Shares also have a Relative Strength Rating of 43, reflecting the 12-month performance of Merck stock. This means the pharmaceutical company’s stock performed narrowly in the top one-half of all stocks in the past year.
Merck Stock News: Merck Grabs Covid Deal
Before releasing late-stage data for molnupiravir, Merck inked a deal with the U.S. government for 1.7 million doses of its Covid pill in June. The deal is worth $1.2 billion if the pill is authorized for emergency use in the U.S.
Merck asked the FDA to authorize the Covid pill on Oct. 11. If successful, the pill could hit the U.S. market before year-end.

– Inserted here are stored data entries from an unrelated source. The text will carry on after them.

(** * MXWriter (dlls/msxml3/mxwriter.c): a shallow embedding and its properties

    The writer is a SAX content handler that serialises document events
    into two growable byte buffers (UTF-16 and, for UTF-8 output, an encoded
    one) and pushes the bytes of the chosen buffer to an optional IStream.

    Conventions of the embedding:
    - C integers are [Z]; [u32] and [s32] write out the wrap-around of
      [unsigned int]/[ULONG] and [int].
    - A [WCHAR] is a [Z] (a 16-bit unit), a byte is a [Z] below 256.
    - A pointer to wide text is [option (list WCHAR)]; [None] is NULL.  The
      list is the memory the pointer addresses; the unit after the last
      element is the terminating NUL, so reading the head of the empty list
      yields 0.
    - The heap never fails: the out-of-memory returns are not modelled.
    - heap_alloc does not clear the memory it hands out.  Where the code
      reads a unit it never stored, that unit is a parameter [heap] of the
      definition: what the heap held there.
    - Reference counting, IDispatch and the content-handler methods that only
      answer E_NOTIMPL are left out: they do not touch the writer's data. *)

From Stdlib Require Import String Ascii.
From Stdlib Require Import ZArith List Bool Lia.
Import ListNotations.
Open Scope Z_scope.

(** ** Machine integers *)

Definition u32 (z : Z) : Z := z mod 2 ^ 32.
Definition s32 (z : Z) : Z := (z + 2 ^ 31) mod 2 ^ 32 - 2 ^ 31.
Definition INT_MAX : Z := 2 ^ 31 - 1.

Definition WCHAR := Z.
Definition byte := Z.
Definition LPCWSTR := option (list WCHAR).
Definition BSTR := option (list WCHAR).

Definition HRESULT := Z.
Definition S_OK : HRESULT := 0.
Definition E_NOTIMPL : HRESULT := -2147467263.     (* 0x80004001 *)
Definition E_POINTER : HRESULT := -2147467261.     (* 0x80004003 *)
Definition E_FAIL : HRESULT := -2147467259.        (* 0x80004005 *)
Definition E_OUTOFMEMORY : HRESULT := -2147024882. (* 0x8007000E *)
Definition E_INVALIDARG : HRESULT := -2147024809.  (* 0x80070057 *)
Definition FAILED (hr : HRESULT) : bool := hr <? 0.

Definition VARIANT_BOOL := Z.
Definition VARIANT_TRUE : VARIANT_BOOL := -1.
Definition VARIANT_FALSE : VARIANT_BOOL := 0.

(** Wide-character literals: the units of an ASCII string. *)
Definition W (s : string) : list WCHAR :=
  map (fun a => Z.of_nat (nat_of_ascii a)) (list_ascii_of_string s).

Definition deref (p : LPCWSTR) : list WCHAR :=
  match p with Some l => l | None => [] end.

(** ** Wide string primitives (wine/unicode.h) *)

Module Unicode.

(** The units before the first NUL: what a NUL-terminated read sees. *)
Fixpoint c_str (str : list WCHAR) : list WCHAR :=
  match str with
  | [] => []
  | c :: rest => if c =? 0 then [] else c :: c_str rest
  end.

(** Modelled from the spec: strlenW is declared in wine/unicode.h, which is
    not among the sources, and the spec does not describe it; it has the
    meaning of the C library's wcslen. *)
Definition strlenW (str : list WCHAR) : Z := Z.of_nat (length (c_str str)).

(** Modelled from the spec: strcmpW (wine/unicode.h, not among the sources,
    not described by the spec) has the meaning of wcscmp, an exact,
    case-sensitive comparison of NUL-terminated strings: advance both
    pointers while the unit of [str1] is not NUL and equals the unit of
    [str2]; return the difference of the units reached. *)
Fixpoint strcmpW (str1 str2 : list WCHAR) : Z :=
  match str1 with
  | [] => 0 - hd 0 str2
  | c1 :: rest1 =>
      if negb (c1 =? 0) && (c1 =? hd 0 str2) then strcmpW rest1 (tl str2)
      else c1 - hd 0 str2
  end.

(** Modelled from the spec: strncmpW (wine/unicode.h, not among the
    sources, not described by the spec) has the meaning of wcsncmp, which
    compares at most [n] units: the same loop, entered only while
    [--n > 0]; the fuel is the value of [n] after the first [--n], and a
    count of 0 or less compares nothing. *)
Fixpoint strncmpW_loop (n : nat) (str1 str2 : list WCHAR) : Z :=
  match n with
  | O => hd 0 str1 - hd 0 str2
  | S n' =>
      if negb (hd 0 str1 =? 0) && (hd 0 str1 =? hd 0 str2)
      then strncmpW_loop n' (tl str1) (tl str2)
      else hd 0 str1 - hd 0 str2
  end.

Definition strncmpW (str1 str2 : list WCHAR) (n : Z) : Z :=
  if n <=? 0 then 0 else strncmpW_loop (Z.to_nat (n - 1)) str1 str2.

End Unicode.
Import Unicode.

(** Modelled from the spec: SysAllocString and SysAllocStringLen belong to
    oleaut32, which is not among the sources; the first copies a
    NUL-terminated string, the second exactly [len] units. *)
Definition SysAllocString (s : list WCHAR) : BSTR := Some (c_str s).

(** Modelled from the spec: see SysAllocString. *)
Definition SysAllocStringLen (s : list WCHAR) (len : Z) : BSTR :=
  Some (firstn (Z.to_nat len) s).

(** ** The escaper: get_escaped_string *)

Module Escaper.

Definition ltW : list WCHAR := W "&lt;".
Definition ampW : list WCHAR := W "&amp;".
Definition quotW : list WCHAR := W "&quot;".
Definition gtW : list WCHAR := W "&gt;".

Definition default_alloc : Z := 100.
Definition grow_thresh : Z := 10.

(** The switch on the current unit in the loop body: the units stored at
    [ptr]. *)
Definition escape_unit (c : WCHAR) : list WCHAR :=
  if c =? 60 then ltW          (* '<' *)
  else if c =? 38 then ampW    (* '&' *)
  else if c =? 34 then quotW   (* the double quote *)
  else if c =? 62 then gtW     (* '>' *)
  else [c].

(** The locals of get_escaped_string when its loop exits: the rest of the
    input, the countdown [p], the allocated size and the units written
    ([ptr - ret] is the length of [e_out]). *)
Record escape_locals := mk_locals {
  e_str : list WCHAR;
  e_p : Z;
  e_conv_len : Z;
  e_out : list WCHAR
}.

(** The loop runs while the current unit is not NUL and [p] is not zero: it
    doubles the allocation when fewer than [grow_thresh] units are left,
    stores the unit or its entity, steps [str] and, unless the length is the
    sentinel -1, decrements [p]. *)
Fixpoint escape_loop (len : Z) (str : list WCHAR) (p conv_len : Z)
    (out : list WCHAR) : escape_locals :=
  match str with
  | [] => mk_locals str p conv_len out
  | c :: str' =>
      if (c =? 0) || (p =? 0) then mk_locals str p conv_len out
      else
        let conv_len' :=
          if Z.of_nat (length out) >? conv_len - grow_thresh
          then s32 (conv_len * 2) else conv_len in
        let p' := if len =? -1 then p else s32 (p - 1) in
        escape_loop len str' p' conv_len' (out ++ escape_unit c)
  end.

Definition escape_run (str : list WCHAR) (len : Z) : escape_locals :=
  let conv_len :=
    if len =? -1 then default_alloc else Z.max (s32 (2 * len)) default_alloc in
  escape_loop len str len conv_len [].

(** The result: the memory at [ret] and the value left in [*len].  The
    terminator is stored after a pre-increment of [ptr], one unit past the
    cursor: the unit at the cursor is never written and stays as the heap
    had it ([heap]); the NUL follows it.  A caller that passes the returned
    length on reads the units written only; a caller that reads up to the
    NUL meets [heap] first. *)
Definition get_escaped_string (heap : WCHAR) (str : list WCHAR) (len : Z)
  : list WCHAR * Z :=
  let st := escape_run str len in
  (e_out st ++ [heap; 0],
   if len =? -1 then len else s32 (Z.of_nat (length (e_out st)))).

(** Input units the loop stepped over ([str++]). *)
Definition escaped_consumed (str : list WCHAR) (len : Z) : nat :=
  (length str - length (e_str (escape_run str len)))%nat.

(** How often a unit occurs, and the length the entities add up to: 3 more
    per '<', 4 per '&', 5 per double quote, 3 per '>'. *)
Definition occurrences (c : WCHAR) (s : list WCHAR) : Z :=
  Z.of_nat (count_occ Z.eq_dec s c).

Definition escaped_length (s : list WCHAR) : Z :=
  Z.of_nat (length s) + 3 * occurrences 60 s + 4 * occurrences 38 s
  + 5 * occurrences 34 s + 3 * occurrences 62 s.

End Escaper.
Import Escaper.

(** ** EncodedBuffer and DualBuffer *)

Module Buffers.

(** [data] holds the bytes below [written]; the bytes above it are the
    terminator the writes keep in place and the unused allocation. *)
Record encoded_buffer := mk_encoded_buffer {
  data : list byte;
  allocated : Z;
  written : Z
}.

Record output_buffer := mk_output_buffer {
  utf16 : encoded_buffer;
  encoded : encoded_buffer;
  code_page : Z
}.

(** xmlCharEncoding of libxml2, as far as the writer meets it. *)
Inductive xmlCharEncoding :=
  | XML_CHAR_ENCODING_ERROR
  | XML_CHAR_ENCODING_NONE
  | XML_CHAR_ENCODING_UTF8
  | XML_CHAR_ENCODING_UTF16LE
  | XML_CHAR_ENCODING_UTF16BE.

Definition is_UTF8 (e : xmlCharEncoding) : bool :=
  match e with XML_CHAR_ENCODING_UTF8 => true | _ => false end.
Definition is_UTF16LE (e : xmlCharEncoding) : bool :=
  match e with XML_CHAR_ENCODING_UTF16LE => true | _ => false end.

Definition CP_UTF8 : Z := 65001.
Definition CP_NATIVE : Z := u32 (-1).   (* ~0: the buffer is already native *)

Definition utf16W : list WCHAR := W "UTF-16".
Definition utf8W : list WCHAR := W "UTF-8".
Definition emptyW : list WCHAR := [].

Definition get_encoding_name (encoding : xmlCharEncoding) : list WCHAR :=
  match encoding with
  | XML_CHAR_ENCODING_UTF8 => utf8W
  | XML_CHAR_ENCODING_UTF16LE => utf16W
  | _ => W "unknown"
  end.

Definition initial_len : Z := 8192.   (* 0x2000 *)

Definition init_encoded_buffer : encoded_buffer :=
  {| data := []; allocated := initial_len; written := 0 |}.

(** The buffer that memset leaves: no storage, nothing written. *)
Definition zero_encoded_buffer : encoded_buffer :=
  {| data := []; allocated := 0; written := 0 |}.

(** The second argument is what [*cp] held before the call. *)
Definition get_code_page (encoding : xmlCharEncoding) (cp : Z) : HRESULT * Z :=
  match encoding with
  | XML_CHAR_ENCODING_UTF8 => (S_OK, CP_UTF8)
  | XML_CHAR_ENCODING_UTF16LE => (S_OK, CP_NATIVE)
  | _ => (E_NOTIMPL, cp)
  end.

Definition alloc_output_buffer (encoding : xmlCharEncoding)
  : HRESULT * option output_buffer :=
  let '(hr, cp) := get_code_page encoding 0 in
  if negb (hr =? S_OK) then (hr, None)
  else
    (S_OK,
     Some {| utf16 := init_encoded_buffer;
             encoded := if cp =? CP_UTF8 then init_encoded_buffer
                        else zero_encoded_buffer;
             code_page := cp |}).

(** Grow if needed, plus 4 bytes so that the terminator fits. *)
Definition grow_buffer (buffer : encoded_buffer) (len : Z) : encoded_buffer :=
  if allocated buffer <? u32 (written buffer + len + 4) then
    let grown_size :=
      s32 (Z.max (u32 (2 * allocated buffer)) (u32 (allocated buffer + len))) in
    {| data := data buffer; allocated := u32 grown_size;
       written := written buffer |}
  else buffer.

Definition OutputBuffer_Native : Z := 1.     (* 0x001 *)
Definition OutputBuffer_Encoded : Z := 16.   (* 0x010 *)
Definition OutputBuffer_Both : Z := 256.     (* 0x100 *)

(** Little-endian bytes of wide text, and the wide text of such bytes. *)
Definition wchars_bytes (ws : list WCHAR) : list byte :=
  flat_map (fun c => [Z.land c 255; Z.land (Z.shiftr c 8) 255]) ws.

Pfizer (PFE) and Atea Pharmaceuticals (AVIR) with Roche (RHHBY) are also working on oral antiviral Covid treatments. Analysts say these pills could offer an easier route for non-hospitalized treatment of Covid than antibody drugs from Regeneron Pharmaceuticals (REGN), Eli Lilly (LLY) and Vir Biotechnology (VIR). Antibody drugs must be given by health care professionals.
Merck also just wrapped its spinoff of Organon. Organon will focus on women’s health, biosimilars and established, off-patent drugs. Its biggest product is implantable contraceptive Nexplanon.
In early March, President Joe Biden announced Merck would help Johnson & Johnson (JNJ) produce its Covid vaccine. Merck will receive $268.8 million from the Biomedical Advanced Research and Development Authority to help expand facility space to do so.
But Merck has scrapped development of two potential Covid vaccines that proved inferior to others and natural infection.
Merck also finished buying Pandion Therapeutics for $60 per share. Pandion went public last July.
Is Merck Stock A Buy Now?
Based on CAN SLIM rules for investing, no, Merck stock isn’t a buy right now. Shares have fallen below their buy zone after the company unveiled molnupiravir data on Oct. 1. Savvy investors are encouraged to buy a stock when it’s within 5% of its entry. For Merck stock, that buy zone runs from 79.33-89.30.
There are also some caveats.
Both Merck’s sales and earnings met CAN SLIM guidelines in the second quarter. But that was partly due to the poor year-ago comparison. Further, both measures are expected to drop in the third quarter.
Still, big stocks like Merck can add gains without hitting massive growth streaks.